Researchers have worked for years on cancer vaccines aimed at getting the immune system to wake up to the presence of a tumor and turn on it. With a Phase 1 safety trial , Kieran and his colleagues, including Children’s neurosurgical oncologist Lily Goumnerova, are evaluating a different strategy for patients with hard-to-treat brain tumors called malignant gliomas: They’re giving the tumors a cold.
The team is investigating a kind of gene therapy that attacks tumors from multiple angles at once. It starts with a modified adenovirus – one of the viruses that cause the common cold – that’s surgically injected directly into the tumor. Once it’s in, it infects the tumor cells and, following its genetic programming, inserts a gene from the herpes simplex virus. The tumor cells then produce a herpes protein, which gets displayed on their surfaces.
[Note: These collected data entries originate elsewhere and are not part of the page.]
Lemma log_matching_pass c : Forall in_range c → check_log_matching_property c = Pass ↔ committed_agree c.
Proof.
  intros Hr. rewrite Forall_lookup in Hr. unfold check_log_matching_property. rewrite for_pairs_pass.
  assert (Hp : ∀ i j a b, c !! i = Some a → c !! j = Some b →
    compare_prefix (compare_entries a b) (commit_index (sn_raft a) `min` commit_index (sn_raft b))
      (log (sn_raft a)) (log (sn_raft b)) = Pass ↔
    ∀ k ea eb, Z.of_nat k < commit_index (sn_raft a) → Z.of_nat k < commit_index (sn_raft b) →
      log (sn_raft a) !! k = Some ea → log (sn_raft b) !! k = Some eb →
      le_term ea = le_term eb ∧ le_command ea = le_command eb).
  { intros i j a b Ha Hb. destruct (Hr i a Ha) as (_ & Ra & _), (Hr j b Hb) as (_ & Rb & _).
    unfold log_len in *. rewrite compare_prefix_pass by lia.
    setoid_rewrite compare_entries_pass. split; intros H k ea eb; intros; apply (H k); auto; lia. }
  split.
  - intros H i j a b k ea eb Ha Hb Hka Hkb Ea Eb. destruct (Nat.lt_trichotomy i j) as [Hij|[->|Hij]].
    + by eapply (proj1 (Hp i j a b Ha Hb) (H i j a b Hij Ha Hb)).
    + simplify_eq. done.
    + destruct (proj1 (Hp j i b a Hb Ha) (H j i b a Hij Hb Ha) k eb ea) as [-> ->]; done.
  - intros H i j a b Hij Ha Hb. apply (Hp i j a b Ha Hb). intros. by eapply (H i j).
Qed.

Lemma state_machine_safety_pass c : Forall in_range c → check_state_machine_safety c = Pass ↔ applied_agree c.
Proof.
  intros Hr. rewrite Forall_lookup in Hr. unfold check_state_machine_safety. rewrite for_pairs_pass.
  assert (Hp : ∀ i j a b, c !! i = Some a → c !! j = Some b →
    compare_prefix (compare_commands a b) (last_applied (sn_raft a) `min` last_applied (sn_raft b))
      (log (sn_raft a)) (log (sn_raft b)) = Pass ↔
    ∀ k ea eb, Z.of_nat k < last_applied (sn_raft a) → Z.of_nat k < last_applied (sn_raft b) →
      log (sn_raft a) !! k = Some ea → log (sn_raft b) !! k = Some eb → le_command ea = le_command eb).
  { intros i j a b Ha Hb. destruct (Hr i a Ha) as (Ra & _), (Hr j b Hb) as (Rb & _).
    unfold log_len in *. rewrite compare_prefix_pass by lia.
    assert (Hc : ∀ k ea eb, compare_commands a b k ea eb = Pass ↔ le_command ea = le_command eb)
      by (intros; unfold compare_commands; case_bool_decide; naive_solver).
    setoid_rewrite Hc. split; intros H k ea eb; intros; apply (H k); auto; lia. }
  split.
  - intros H i j a b k ea eb Ha Hb Hka Hkb Ea Eb. destruct (Nat.lt_trichotomy i j) as [Hij|[->|Hij]].
    + by eapply (proj1 (Hp i j a b Ha Hb) (H i j a b Hij Ha Hb)).
    + by simplify_eq.
    + symmetry. by eapply (proj1 (Hp j i b a Hb Ha) (H j i b a Hij Hb Ha) k eb ea).
  - intros H i j a b Hij Ha Hb. apply (Hp i j a b Ha Hb). intros. by eapply (H i j).
Qed.

(** Agreement on committed entries settles the durability check. *)
Lemma min_commit_le c m : foldl (λ m node, if commit_index (sn_raft node) <? m
    then commit_index (sn_raft node) else m) m c <= m ∧
  ∀ a, a ∈ c → foldl (λ m node, if commit_index (sn_raft node) <? m
    then commit_index (sn_raft node) else m) m c <= commit_index (sn_raft a).
Proof.
  revert m. induction c as [|x c IH]; intros m; simpl; [split; [lia|set_solver]|].
  destruct (IH (if commit_index (sn_raft x) <? m then commit_index (sn_raft x) else m)) as [H1 H2].
  destruct (Z.ltb_spec (commit_index (sn_raft x)) m); split; try lia.
  - intros a [->|Ha]%elem_of_cons; [lia|auto].
  - intros a [->|Ha]%elem_of_cons; [lia|auto].
Qed.

Lemma reference_exists c : c ≠ [] → is_Some (c !! reference_index c).
Proof.
  intros Hc. unfold reference_index.
  set (f := λ (acc : nat * Z) (p : nat * SimNode), _).
  assert (Hg : ∀ (l : list (nat * SimNode)) acc, (∀ p, p ∈ l → (p.1 < length c)%nat) →
    (acc.1 < length c)%nat → ((foldl f acc l).1 < length c)%nat).
  { induction l as [|p l IH]; intros acc Hl Ha; simpl; [done|]. apply IH; [set_solver|].
    unfold f. destruct (_ <? _); simpl; [apply Hl; set_solver|done]. }
  apply lookup_lt_is_Some, Hg; [|simpl; destruct c; [done|simpl; lia]].
  intros p Hp. apply elem_of_lookup_imap in Hp as (i & a & -> & Hi). simpl. by eapply lookup_lt_Some.
Qed.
The surgery is followed with a combination of an antiviral drug like valacyclovir, , temozolomide (which, in many patients makes tumors more sensitive to radiation), and a standard radiation and chemotherapy regimen.
This treatment procedure does a few things. First, the herpes protein on the tumor cells’ surface makes them susceptible to the antiviral; the temozolomide and radiation also help the antiviral work more effectively. Second, the radiation therapy goes after any dividing blood vessel cells that the tumor might exploit to increase its oxygen supply.
Third, there’s the immunologic effect. The immune system reacts quickly to adenoviruses like the one being used in the trial, since nearly all of us have been exposed to an adenovirus at some point in our lives. In addition, dying virus-infected tumor cells release loads of tumor-associated proteins – ones the immune system doesn’t recognize as self, sending up biochemical warning flares that further draw the immune system into action.
Add to this the fact that the herpes protein incorporated in the adenovirus is also a powerful immune stimulator, and a once hidden tumor now finds itself in an immunological environment akin to a matador waving a cape in front of a bull.
Why malignant gliomas? For starters, these are tumors with few treatment options: Even with surgery, radiation and chemotherapy, survival time is typically measured in months, rather than years. Also, glioma cells divide rapidly, unlike healthy brain cells, which stop dividing after a child is a few months old. “We’re taking advantage of the fact that glioma cells are the only nervous system cells rapidly dividing in the brain,” Kieran explains.
The Phase 1 safety trial is slated for nine patients, and Kieran’s team has already treated three. “We have seen evidence suggesting that this strategy can be effective against brain, ovarian and prostate tumors in adults,” he says. “To the best of our knowledge, this is the first time it has been tried in children with brain tumors.”
“We know we still have a lot to learn if we’re going to make it an effective treatment choice,” he continues, “but these are children who need new options for treatment, and we’re quite hopeful that this could be one of them.”